* [Activity]
For this exercise, report every line of the material that includes "Lemma".

━━━━━ Given entries ━━━━━

(* ===== verification/PageFileSpec.v ===== *)
(** * What the page file promises

    Disk frames are handed out like memory frames; a page written to a disk frame is the page read
    back from it, and no other disk frame changes; a sector the drive cannot serve is reported on
    reading and stops the kernel on writing. *)
From S2P Require Import Prelude Machine Queue State AddressSpace PageFlags FrameAlloc FrameAllocSpec Paging PagingSpec KHeap PageFile.

(** ** Sector addresses *)
Lemma ide_lba_eq secno : 0 ≤ secno < 2 ^ 28 → ide_lba secno = secno.
Proof.
  intros Hs. unfold ide_lba.
  change 0xFF with (Z.ones 8). change 0x0F with (Z.ones 4).
  assert (Z.land (Z.lor 0xE0 (Z.land (Z.shiftr secno 24) (Z.ones 4))) (Z.ones 4)
          = Z.land (Z.shiftr secno 24) (Z.ones 4)) as ->.
  { rewrite Z.land_lor_distr_l, <-Z.land_assoc, Z.land_diag. done. }
  rewrite !Z.land_ones, !Z.shiftr_div_pow2, !Z.shiftl_mul_pow2 by lia.
  change (2 ^ 8) with 256. change (2 ^ 16) with 65536. change (2 ^ 24) with 16777216. change (2 ^ 4) with 16.
  change (2 ^ 28) with 268435456 in Hs. zdiv.
Qed.
(** Disk frame 0 is never handed out: it stands for a page that is not in the page file. *)
Definition disk_page (dfn : Z) : Prop := 0 < dfn < PAGES_PER_FILE.
(** First sector of a disk frame. *)
Definition sector_of (dfn : Z) : Z := PAGE_FILE_START_SECTOR + dfn * SECTOR_PER_PAGE.
Lemma sector_of_lba dfn : disk_page dfn → ide_lba (u32 (sector_of dfn)) = sector_of dfn.
Proof.
  unfold disk_page, sector_of. change PAGES_PER_FILE with 133120.
  change PAGE_FILE_START_SECTOR with 40960. change SECTOR_PER_PAGE with 8. intros.
  rewrite u32_small by (unfold is_u32; lia). apply ide_lba_eq. lia.
Qed.

(** ** Words of the disk *)
Definition disk_word (s : KState) (j : Z) : Z := disk (hw s) !!! j.
(** Word [i] of disk frame [dfn]. *)
Definition dword (dfn i : Z) : Z := sector_of dfn * WORDS_PER_SECTOR + i.
Definition disk_only (s s' : KState) : Prop := ∃ d, s' = on_hw (set_disk d) s.
Definition serviceable (s : KState) (dfn : Z) : Prop :=
  ∀ k, 0 ≤ k < SECTOR_PER_PAGE → sector_of dfn + k ∉ bad_sectors (hw s).

Lemma ide_sectors_ind (I : Z → KState → Prop) move lba p n s :
  is_u32 p → I 0 s →
  (∀ k s, 0 ≤ k < Z.of_nat n → I k s →
     lba + k ∉ bad_sectors (hw s) ∧
     ∃ s', move (lba + k) (u32 (p + SECTOR_SIZE * k)) s = Ret tt s' ∧ I (k + 1) s') →
  ∃ s', ide_sectors move lba p n s = Ret 0 s' ∧ I (Z.of_nat n) s'.
Proof.
  intros Hp H0 Hstep.
  assert (∀ todo k s, Z.of_nat todo = Z.of_nat n - k → 0 ≤ k → I k s →
    ∃ s', ide_sectors move (lba + k) (u32 (p + SECTOR_SIZE * k)) todo s = Ret 0 s' ∧ I (Z.of_nat n) s') as Hgen.
  { induction todo as [|todo IH]; intros k s1 Hk Hk0 HI.
    - exists s1. split; [done|]. by replace (Z.of_nat n) with k by lia.
    - destruct (Hstep k s1 ltac:(lia) HI) as (Hb & s2 & Hs2 & HI2).
      destruct (IH (k + 1) s2) as (s3 & Hs3 & HI3); [lia|lia|done|].
      exists s3. split; [|done]. cbn [ide_sectors]. unfold ide_wait_ready. rewrite bind_gets.
      rewrite bool_decide_eq_true_2 by done. mstep Hs2. rewrite u32_idemp_add.
      replace (p + SECTOR_SIZE * k + SECTOR_SIZE) with (p + SECTOR_SIZE * (k + 1)) by lia.
      by replace (lba + k + 1) with (lba + (k + 1)) by lia. }
  destruct (Hgen n 0 s) as (s' & Hs' & HI'); [lia|lia|done|]. exists s'. split; [|done].
  rewrite <-Hs'. rewrite Z.add_0_r. by rewrite Z.mul_0_r, Z.add_0_r, u32_small.
Qed.

(** ** One sector *)
Lemma outsl_spec s a f sector k :
  kpage s a f → 0 ≤ k < SECTOR_PER_PAGE →
  ∃ d, outsl sector (u32 (a + SECTOR_SIZE * k)) s = Ret tt (on_hw (set_disk d) s) ∧
    ∀ j, d !!! j = if within (sector * WORDS_PER_SECTOR) (sector * WORDS_PER_SECTOR + WORDS_PER_SECTOR) j
                   then get_word s (word f (WORDS_PER_SECTOR * k + (j - sector * WORDS_PER_SECTOR)))
                   else disk_word s j.
Proof.
  intros Hp Hk. change SECTOR_PER_PAGE with 8 in Hk. unfold SECTOR_SIZE.
  destruct (forM_seqZ (λ n s', ∃ d, s' = on_hw (set_disk d) s ∧
    ∀ j, d !!! j = if within (sector * WORDS_PER_SECTOR) (sector * WORDS_PER_SECTOR + n) j
                   then get_word s (word f (WORDS_PER_SECTOR * k + (j - sector * WORDS_PER_SECTOR)))
                   else disk_word s j)
    (λ i, v ← load_at (u32 (a + 512 * k)) i;
          modify (on_hw (λ h, set_disk (<[sector * WORDS_PER_SECTOR + i := v]> (disk h)) h)))
    0 WORDS_PER_SECTOR s) as (s' & Hs' & d & -> & Hd); [by vm_compute| | |by exists d].
  - exists (disk (hw s)). split; [by destruct s as [[]]|]. intros j. by rewrite within_empty.
  - change WORDS_PER_SECTOR with 128. intros i s1 Hi (d & -> & Hd). rewrite Z.add_0_l.
    assert (load_at (u32 (a + 512 * k)) i (on_hw (set_disk d) s) =
      Ret (get_word s (word f (128 * k + i))) (on_hw (set_disk d) s)) as Hl.
    { unfold load_at. rewrite u32_idemp_add. replace (a + 512 * k + 4 * i) with (a + 4 * (128 * k + i)) by lia.
      fold (load_at a (128 * k + i)).
      apply (load_kpage (on_hw (set_disk d) s) a f); [exact Hp|lia]. }
    mstep Hl. eexists. split; [done|]. eexists. split; [done|]. cbn. intros j.
    destruct (decide (sector * 128 + i = j)) as [<-|Hne].
    + rewrite array_get_set_eq, within_last by lia. do 2 f_equal. lia.
    + rewrite array_get_set_ne, Hd, within_grow by done. done.
Qed.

━━━━━

* [Completed task]
Lemma ide_lba_eq secno : 0 ≤ secno < 2 ^ 28 → ide_lba secno = secno.
Lemma sector_of_lba dfn : disk_page dfn → ide_lba (u32 (sector_of dfn)) = sector_of dfn.
Lemma ide_sectors_ind (I : Z → KState → Prop) move lba p n s :
Lemma outsl_spec s a f sector k :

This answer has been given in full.